Such being the facts before us, we think that it is too clear for argument, that the deceased was a member of the claimant’s family *445•during the period of the rendition of the services in question; and, such being the case, the only remaining question is whether the court ought to have amended the findings as requested. Whthe the case of Einolf v. Thomson, 95 Minn. 230, 103 N. W. 1026, 104 N. W. 290, 547, is not precisely in point here, the rule there stated, supported, as it is, by Donahue v. Donahue, 53 Minn. 460, 55 N. W. 602, and Wetherill v. Canney, 62 Minn. 341, 346, 64 N. W. 818, governed the trial court in its consideration of this case, which rule is as follows :

“The general rule deducible from the authorities is that, where a child after arriving at majority continues to reside as a member of the family with a parent, or with one who stands in the relation of a parent * * * the presumption is that no payment is expected for services rendered or support furnished by the one to the other. This presumption is not, however, conclusive, and may be overcome by proof either of an express agreement to pay, or of such facts and circumstances as show satisfactorily that both parties at the time expected payment to be made,” citing 21 Am. & Eng. Enc. (2d ed.) 1061. See also Hodge v. Hodge (Wash.) 11 L. R. A.(N.S.) 873 to 913, and Hardman’s Admr. v. Crich (131 Ky. 358), 133 Am. St. 248, where the eases are collated, and in the notes to the latter case the rationale of the rule is discussed.

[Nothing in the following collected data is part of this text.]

(** * Auto Notion Scheduler: the weekly template-to-calendar pipeline

    A shallow embedding of [utils/dateHelper.js], [utils/errorHandler.js],
    [services/notionService.js], [jobs/generateWeek.js] and [index.js].

    Conventions of the model.
    - A JavaScript number is a rational (or NaN, or an infinity).
      [Number] rounds the value of a text to the nearest double, as
      StringToNumber does.  The arithmetic of the program itself is on
      integers below 2^53, where doubles are exact, and is exact here.
    - A [Date] holds a time value in milliseconds since the epoch, or is
      the Invalid Date.  [new Date(value)], [addMinutes] and the setters
      that [parseTimeToDate] applies to what a template says cut the
      time line at 8.64e15 ms, as TimeClip does.  The methods [setDate]
      and [setHours] themselves are modelled on the whole time line: the
      program calls them directly only to move a reading of the clock
      by a few days, and the statements on moving any other date by
      days carry the range of the time values as a hypothesis
      ([inRange]).
    - The numbers stored in Notion (the Duration of a task) are integers,
      the whole minutes of the data model.
    - The local time zone of the runtime is a fixed offset [LocalTZA] from
      UTC, in milliseconds; daylight-saving changes are not modelled.
    - Strings are sequences of UTF-8 bytes.
    - A run is a function of the trace of what it has done so far
      (requests sent, delays waited, readings of the clock); the remote
      API and the clock answer as functions of that trace.
    - Calls to the logger are left out: they never throw and nothing reads
      what they write.  The evaluation of their arguments is kept where
      it can throw (the reading of [error.message] in a [catch] block). *)

From Stdlib Require Import ZArith QArith List String Ascii Bool Lia.
Import ListNotations.
Local Open Scope Z_scope.

(** ** JavaScript numbers *)

Inductive jsnumber : Type :=
| NaN
| Infinity (negative : bool)
| Real (q : Q).

Definition ofZ (z : Z) : jsnumber := Real (inject_Z z).

Definition jsneg (a : jsnumber) : jsnumber :=
  match a with
  | NaN => NaN
  | Infinity s => Infinity (negb s)
  | Real x => Real (Qopp x)
  end.

Definition jsadd (a b : jsnumber) : jsnumber :=
  match a, b with
  | NaN, _ | _, NaN => NaN
  | Real x, Real y => Real (Qplus x y)
  | Infinity s, Infinity s' => if Bool.eqb s s' then Infinity s else NaN
  | Infinity s, Real _ | Real _, Infinity s => Infinity s
  end.

Definition jssub (a b : jsnumber) : jsnumber := jsadd a (jsneg b).

(** [a < b]; false as soon as one side is NaN. *)
Definition jslt (a b : jsnumber) : bool :=
  match a, b with
  | NaN, _ | _, NaN => false
  | Real x, Real y => negb (Qle_bool y x)
  | Infinity s, Infinity s' => s && negb s'
  | Infinity s, Real _ => s
  | Real _, Infinity s => negb s
  end.

(** ToIntegerOrInfinity, on the finite numbers: truncation towards zero.
    [None] stands for the inputs that the Date abstract operations turn
    into NaN (NaN itself and the infinities). *)
Definition toInteger (a : jsnumber) : option Z :=
  match a with
  | Real q => Some (Z.quot (Qnum q) (QDen q))
  | _ => None
  end.

(** ** The Number value of a real number

    IEEE 754 binary64: round to the nearest, ties to even. *)

(** [2^k <= a / d], for positive [a] and [d] and any integer [k]. *)
Definition atLeastPow2 (a d k : Z) : bool :=
  if 0 <=? k then d * 2 ^ k <=? a else d <=? a * 2 ^ (- k).

(** [n / d] rounded to the nearest integer, to the even one when it is
    half way. *)
Definition roundHalfEven (n d : Z) : Z :=
  let f := n / d in
  let r := n mod d in
  if 2 * r <? d then f
  else if d <? 2 * r then f + 1
  else if Z.even f then f else f + 1.

Definition roundToDouble (q : Q) : jsnumber :=
  let n := Qnum q in
  let d := QDen q in
  if n =? 0 then Real 0
  else
    let a := Z.abs n in
    (* the binary exponent of a / d *)
    let e0 := Z.log2 a - Z.log2 d in
    let e := if atLeastPow2 a d e0 then e0 else e0 - 1 in
    (* the exponent of the unit in the last place: 52 bits below, and no
       lower than that of the subnormal numbers *)
    let u := Z.max (e - 52) (-1074) in
    let m := if 0 <=? u then roundHalfEven a (d * 2 ^ u)
             else roundHalfEven (a * 2 ^ (- u)) d in
    let up := 2 ^ Z.max u 0 in
    let down := 2 ^ Z.max (- u) 0 in
    if 2 ^ 1024 <=? m * up then Infinity (n <? 0)
    else Real (Qred (Qmake (Z.sgn n * m * up) (Z.to_pos down))).

(** ** Number(string): the StringNumericLiteral grammar *)

Definition isDigit (c : ascii) : bool :=
  let n := N_of_ascii c in ((48 <=? n) && (n <=? 57))%N.

Definition digitValue (c : ascii) : Z := Z.of_N (N_of_ascii c) - 48.

(** Value of a hexadecimal digit, if it is one. *)
Definition hexValue (c : ascii) : option Z :=
  let n := N_of_ascii c in
  if ((48 <=? n) && (n <=? 57))%N then Some (Z.of_N n - 48)
  else if ((97 <=? n) && (n <=? 102))%N then Some (Z.of_N n - 87)
  else if ((65 <=? n) && (n <=? 70))%N then Some (Z.of_N n - 55)
  else None.

(** Digits of the given radix, most significant first; [None] when a
    character is not a digit of that radix. *)
Fixpoint radixValue (radix : Z) (acc : Z) (s : list ascii) : option Z :=
  match s with
  | [] => Some acc
  | c :: r =>
      match hexValue c with
      | Some v => if v <? radix then radixValue radix (acc * radix + v) r else None
      | None => None
      end
  end.

(** Splits off the longest prefix of decimal digits. *)
Fixpoint spanDigits (s : list ascii) : list ascii * list ascii :=
  match s with
  | c :: r =>
      if isDigit c then let (ds, rest) := spanDigits r in (c :: ds, rest)
      else ([], s)
  | [] => ([], [])
  end.

Definition decimalValue (ds : list ascii) : Z :=
  fold_left (fun acc c => acc * 10 + digitValue c) ds 0.

(** StrWhiteSpaceChar: the white space and line terminator code points,
    as UTF-8 byte sequences. *)
Definition whiteSpaceTokens : list (list N) :=
  [ [9]; [10]; [11]; [12]; [13]; [32];
    [194; 160];
    [225; 154; 128];
    [226; 128; 128]; [226; 128; 129]; [226; 128; 130]; [226; 128; 131];
    [226; 128; 132]; [226; 128; 133]; [226; 128; 134]; [226; 128; 135];
    [226; 128; 136]; [226; 128; 137]; [226; 128; 138];
    [226; 128; 168]; [226; 128; 169]; [226; 128; 175];
    [226; 129; 159];
    [227; 128; 128];
    [239; 187; 191] ]%N.

Fixpoint stripPrefix (p : list N) (s : list ascii) : option (list ascii) :=
  match p, s with
  | [], _ => Some s
  | n :: p', c :: s' => if (N_of_ascii c =? n)%N then stripPrefix p' s' else None
  | _ :: _, [] => None
  end.

Fixpoint stripAnyOf (ps : list (list N)) (s : list ascii) : option (list ascii) :=
  match ps with
  | [] => None
  | p :: ps' =>
      match stripPrefix p s with
      | Some r => Some r
      | None => stripAnyOf ps' s
      end
  end.

Fixpoint trimStartWith (ps : list (list N)) (fuel : nat) (s : list ascii) : list ascii :=
  match fuel with
  | O => s
  | S k =>
      match stripAnyOf ps s with
      | Some r => trimStartWith ps k r
      | None => s
      end
  end.

Definition trimStart (s : list ascii) : list ascii :=
  trimStartWith whiteSpaceTokens (List.length s) s.

Definition trimEnd (s : list ascii) : list ascii :=
  rev (trimStartWith (map (@rev N) whiteSpaceTokens) (List.length s) (rev s)).

(** ExponentPart, optional: [e] or [E], an optional sign, digits; the
    literal must end there. *)
Definition exponentPart (s : list ascii) : option Z :=
  match s with
  | [] => Some 0
  | c :: r =>
      if (Ascii.eqb c "e" || Ascii.eqb c "E")%bool then
        let '(sign, r') :=
          match r with
          | "+"%char :: t => (1, t)
          | "-"%char :: t => (-1, t)
          | _ => (1, r)
          end in
        match spanDigits r' with
        | ([], _) => None
        | (ds, []) => Some (sign * decimalValue ds)
        | (_, _ :: _) => None
        end
      else None
  end.

(** [m * 10^e] as a rational. *)
Definition scale10 (m e : Z) : Q :=
  if 0 <=? e then inject_Z (m * 10 ^ e)
  else Qmake m (Z.to_pos (10 ^ (- e))).

(** StrUnsignedDecimalLiteral, [Infinity] apart. *)
Definition unsignedDecimal (s : list ascii) : option Q :=
  let (ip, r) := spanDigits s in
  let '(fp, dot, r') :=
    match r with
    | "."%char :: t => let (fp, r') := spanDigits t in (fp, true, r')
    | _ => ([], false, r)
    end in
  match ip, fp with
  | [], [] => None
  | _, _ =>
      match exponentPart r' with
      | Some e => Some (scale10 (decimalValue (ip ++ fp)) (e - Z.of_nat (List.length fp)))
      | None => None
      end
  end.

The appellant insists that it appears that the dealings of his mother and himself were “at arm’s length, a mere matter of dollars and cents,” and that both parties expected payment to be made for the services involved, and furthermore that any presumption to the contrary growing out of the relationship of parent and child was destroyed by the evidence of the facts and circumstances. But we do not consider the proofs sufficient to establish the appellant’s contentions in this regard, nor to give rise to an implied contract between the members of a family to pay for services, which can be established only by evidence sufficient to warrant the deduction that payment was contemplated by both parties when the services were rendered. This conclusion is reinforced by a consideration of the facts recited as to the claimant’s payment of the annual rents on the eighty-acre farm, and especially as to the execution by him of notes payable to *446his mother for large sums, and his payment of annual interest thereon. Why should he pay rents and execute notes to her when she was indebted to him in large amounts ? It. seems to us that such actions are inconsistent with the claimant’s theory that the parties should be considered as dealing at arm’s length in the matter of the services rendered. True it is, that such facts are not conclusive against the claimant. His explanation of why he paid such interest, namely, because it was due to his mother, and because he figured that he had money enough in his possession to pay him what she owed him, that is, that he owed her enough money on his notes to nearly cover her indebtedness for his services, is not, however, convincing. Moreover, such conduct on the part of the claimant raised a presumption against him, for it is well established by the authorities that the execution of a note by one person to another gives rise to a presumption that the payee was not at the time of such transaction indebted to the maker. Barnes v. Green’s Admr. 11 Ky. L. Rep. 422, 12 S. W. 277; McIntyre v. Meldrim, 63 Ga. 58; Downs v. Downs (Iowa) 102 N. W. 431; Fitzpatrick v. Phelan, 58 Wis. 251, 16 N. W. 606; Atchison v. Davidson, 2 Pinney, 48.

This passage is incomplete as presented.